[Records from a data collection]
(** * Acton SP2150 monochromator control library: command/reply contract

    A shallow embedding of [src/sp2150/sp2150.py] (the instrument adapter and
    its command-line dispatcher) and of [src/virtual_sp2150/virtual_sp2150.py]
    (the in-memory stand-in), followed by the properties of the
    command/reply contract.

    Conventions of the embedding.
    - A Python [str] is a [string]; a character is read as the code point of
      the same number (0 to 255).  pyvisa decodes replies as ASCII, so every
      instrument reply is in that range.
    - A Python [float] is a [spec_float] read at binary64 (precision 53,
      infinities at exponent 1024); a Python [int] is a [Z].
    - A raised exception is the [Raise] branch of [result].
    - The transport ([self.instr]) is a [session]: the list of commands sent
      so far together with the instrument's answer to a command given
      that history.  A session always answers: time-outs and I/O errors of
      the VISA layer are outside the embedding. *)

From Stdlib Require Import Bool List ZArith Lia Ascii String.
From Stdlib Require Import DecimalString DecimalPos.
From Stdlib Require Import Floats.SpecFloat.
Import ListNotations.

Local Open Scope string_scope.
Local Open Scope Z_scope.
Fixpoint sell_loop (fuel : nat) (t_id : Z) (asset : string)
    (sell_price shares_to_sell : Q) (st : cg_state) : option cg_state :=
  match fuel with
  | O => None
  | S fuel =>
      if Qltb 0 shares_to_sell then
        let valid_buys := List.filter is_open (lots_of (portfolio st) asset) in
        match valid_buys with
        | [] =>
            Some {| portfolio := portfolio st;
                    realized_gains_total := realized_gains_total st;
                    realized_gains := realized_gains st;
                    remaining_updates := remaining_updates st;
                    warnings := warnings st ++ [asset] |}
        | earliest_buy :: _ =>
            let match_qty := Py.min shares_to_sell (remaining earliest_buy) in
            let gain :=
              Dec.mul match_qty (Dec.sub sell_price (price earliest_buy)) in
            sell_loop fuel t_id asset sell_price
              (Dec.sub shares_to_sell match_qty)
              {| portfolio :=
                   <[ asset := decrement_earliest
                                 (lots_of (portfolio st) asset) match_qty ]>
                     (portfolio st);
                 realized_gains_total :=
                   Dec.add (realized_gains_total st) gain;
                 realized_gains :=
                   realized_gains st ++
                   [ {| sell_transaction_id := t_id;
                        buy_transaction_id := lot_id earliest_buy;
                        matched_quantity := match_qty;
                        gain_amount := gain |} ];
                 remaining_updates :=
                   remaining_updates st ++
                   [ (lot_id earliest_buy,
                      Dec.sub (remaining earliest_buy) match_qty) ];
                 warnings := warnings st |}
        end
      else Some st
  end.
(** The function returned by [getDeprecationWarningEmitter], for wrapper [i]. *)
Definition emitDeprecationWarning (i : nat) (p : Process) : Process :=
  match wrappers p !! i with
  | None => p
  | Some e =>
      if negb (warned e) && shouldEmitWarning (kind e) p then
        let p1 := set_warned i p in
        match code e with
        | Some c =>
            if bool_decide (c ∈ codesWarned p1) then p1
            else
              add_code c
                (emit {| w_message := msg e; w_type := "DeprecationWarning";
                         w_code := Some c; w_ctor := Some i;
                         w_sync := useEmitSync e |} p1)
        | None =>
            emit {| w_message := msg e; w_type := "DeprecationWarning";
                    w_code := None; w_ctor := Some i; w_sync := false |} p1
        end
      else p
  end.

(** A call of the wrapper [deprecated], up to the point where it hands over to
    the wrapped function. *)
Definition deprecated (i : nat) (p : Process) : Process :=
  match wrappers p !! i with
  | None => p
  | Some e =>
      match kind e with
      | ByDeprecate =>
          if negb (noDeprecation p) then emitDeprecationWarning i p else p
      | ByPendingDeprecate => emitDeprecationWarning i p
      end
  end.

Definition new_wrapper (e : Emitter) (p : Process) : nat * Process :=
  (length (wrappers p),
   {| noDeprecation := noDeprecation p;
      pending_deprecation := pending_deprecation p;
      no_deprecation := no_deprecation p;
      codesWarned := codesWarned p;
      wrappers := wrappers p ++ [e];
      warnings := warnings p |}).

(** [deprecate(fn, msg, code, useEmitSync)]: [code] is a string or
    [undefined], as [validateString] demands. *)
Definition deprecate (m : string) (c : option string) (sync : bool)
    (p : Process) : nat * Process :=
  new_wrapper {| code := c; msg := m; useEmitSync := sync;
                 kind := ByDeprecate; warned := false |} p.

Definition pendingDeprecate (m : string) (c : option string)
    (p : Process) : nat * Process :=
  new_wrapper {| code := c; msg := m; useEmitSync := false;
                 kind := ByPendingDeprecate; warned := false |} p.

Definition set_noDeprecation (b : bool) (p : Process) : Process :=
  {| noDeprecation := b;
     pending_deprecation := pending_deprecation p;
     no_deprecation := no_deprecation p;
     codesWarned := codesWarned p;
     wrappers := wrappers p;
     warnings := warnings p |}.

(** What a program can do with this component. *)
Inductive op :=
| NewDeprecate (m : string) (c : option string) (sync : bool)
| NewPendingDeprecate (m : string) (c : option string)
| Call (i : nat)
| SetNoDeprecation (b : bool).

Definition step (p : Process) (o : op) : Process :=
  match o with
  | NewDeprecate m c sync => snd (deprecate m c sync p)
  | NewPendingDeprecate m c => snd (pendingDeprecate m c p)
  | Call i => deprecated i p
  | SetNoDeprecation b => set_noDeprecation b p
  end.

Definition run (ops : list op) (p : Process) : Process := fold_left step ops p.

(** Warnings emitted so far with code [c], and codeless warnings emitted so
    far by wrapper [i]. *)
Definition has_code (c : string) (w : Warning) : bool :=
  bool_decide (w_code w = Some c).

Definition codeless_of (i : nat) (w : Warning) : bool :=
  bool_decide (w_code w = None) && bool_decide (w_ctor w = Some i).

Definition coded (c : string) (p : Process) : nat :=
  length (List.filter (has_code c) (warnings p)).

Definition codeless (i : nat) (p : Process) : nat :=
  length (List.filter (codeless_of i) (warnings p)).

(** What the warning log and the [warned] flags have in common. *)
Record consistent (p : Process) : Prop := {
  coded_once : forall c, (coded c p <= 1)%nat;
  coded_seen : forall c, c ∉ codesWarned p -> coded c p = 0%nat;
  codeless_once : forall i, (codeless i p <= 1)%nat;
  codeless_unwarned : forall i e,
    wrappers p !! i = Some e -> warned e = false -> codeless i p = 0%nat;
  codeless_fresh : forall i,
    (length (wrappers p) <= i)%nat -> codeless i p = 0%nat
}.

End Deprecation.

(** ** Signal names and numbers *)

Module Signals.

(** [String.prototype.toUpperCase] is the engine's: it follows the Unicode
    case mapping, and is taken as a parameter. A string stands for its
    UTF-8 bytes; on a string of ASCII characters the engine's function is the
    mapping of a-z to A-Z below. *)
Definition upper_ascii (c : ascii) : ascii :=
  let n := nat_of_ascii c in
  if ((97 <=? n) && (n <=? 122))%nat then ascii_of_nat (n - 32) else c.

Fixpoint ascii_toUpperCase (s : string) : string :=
  match s with
  | EmptyString => EmptyString
  | String c s' => String (upper_ascii c) (ascii_toUpperCase s')
  end.

Fixpoint is_ascii (s : string) : bool :=
  match s with
  | EmptyString => true
  | String c s' => (nat_of_ascii c <? 128)%nat && is_ascii s'
  end.

Section Table.

Variable StringPrototypeToUpperCase : string -> string.

(** What is used of the engine's function besides its being a function. *)
Definition ascii_mapping : Prop :=
  forall s, is_ascii s = true ->
            StringPrototypeToUpperCase s = ascii_toUpperCase s.

(** [internalBinding('constants').os.signals], supplied by the platform: the
    signal names with their numbers, in the order [for ... in] visits them. *)
Variable signals : list (string * Z).

(** [signals[name]] *)
Definition signal_number (name : string) : Value :=
  match List.find (fun kv => String.eqb (fst kv) name) signals with
  | Some kv => VNum (snd kv)
  | None => VUndefined
  end.

(** The loop of [getSignalsToNamesMapping]; a property key that is a number
    is kept as that number. *)
Definition build_mapping : gmap Z string :=
  fold_left (fun m kv => <[snd kv := fst kv]> m) signals ∅.

(** The module level [signalsToNamesMapping]: [None] while [undefined]. *)
Definition State := option (gmap Z string).

Definition getSignalsToNamesMapping (st : State) : gmap Z string * State :=
  match st with
  | Some m => (m, st)
  | None => (build_mapping, Some build_mapping)
  end.

(** [mapping[signal]] for a number; [NaN] is no key of the mapping. *)
Definition mapping_get (m : gmap Z string) (signal : Value) : Value :=
  match signal with
  | VNum n => match m !! n with Some name => VStr name | None => VUndefined end
  | _ => VUndefined
  end.

Definition convertToValidSignal (signal : Value) (st : State)
  : Outcome Value * State :=
  let '(found, st1) :=
    if is_number signal then
      let '(m, st') := getSignalsToNamesMapping st in
      (truthy (mapping_get m signal), st')
    else (false, st) in
  if found then (Return signal, st1)
  else
    match signal with
    | VStr s =>
        let signalName := signal_number (StringPrototypeToUpperCase s) in
        if truthy signalName then (Return signalName, st1)
        else (Throw (ERR_UNKNOWN_SIGNAL signal), st1)
    | _ => (Throw (ERR_UNKNOWN_SIGNAL signal), st1)
    end.

(** The states the module variable can be in. *)
Definition cache_ok (st : State) : Prop :=
  st = None \/ st = Some build_mapping.

(** What a platform table looks like: no empty name, no signal numbered 0. *)
Definition table_ok : bool :=
  forallb (fun kv => negb (String.eqb (fst kv) "") && negb (snd kv =? 0))
          signals.

End Table.

(** An excerpt of the Linux table. *)
Definition linux_signals : list (string * Z) :=
  [("SIGHUP", 1); ("SIGINT", 2); ("SIGQUIT", 3); ("SIGABRT", 6);
   ("SIGIOT", 6); ("SIGKILL", 9); ("SIGTERM", 15)].

End Signals.

(** ** Lazy properties *)

Module Lazy.

(** What one call of [require(id)] does: it returns the module's exports, an
    object read as a mapping from keys to values, or it throws. *)
Inductive Loaded :=
| Exports (m : gmap string Value)
| Fails (e : Value).

Definition is_exports (r : Loaded) : bool :=
  match r with Exports _ => true | Fails _ => false end.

EXERCISE = Copy, from the data above, every line where the word "Scope" appears.

SOLUTION TO THE PROBLEM =
Local Open Scope string_scope.
Local Open Scope Z_scope.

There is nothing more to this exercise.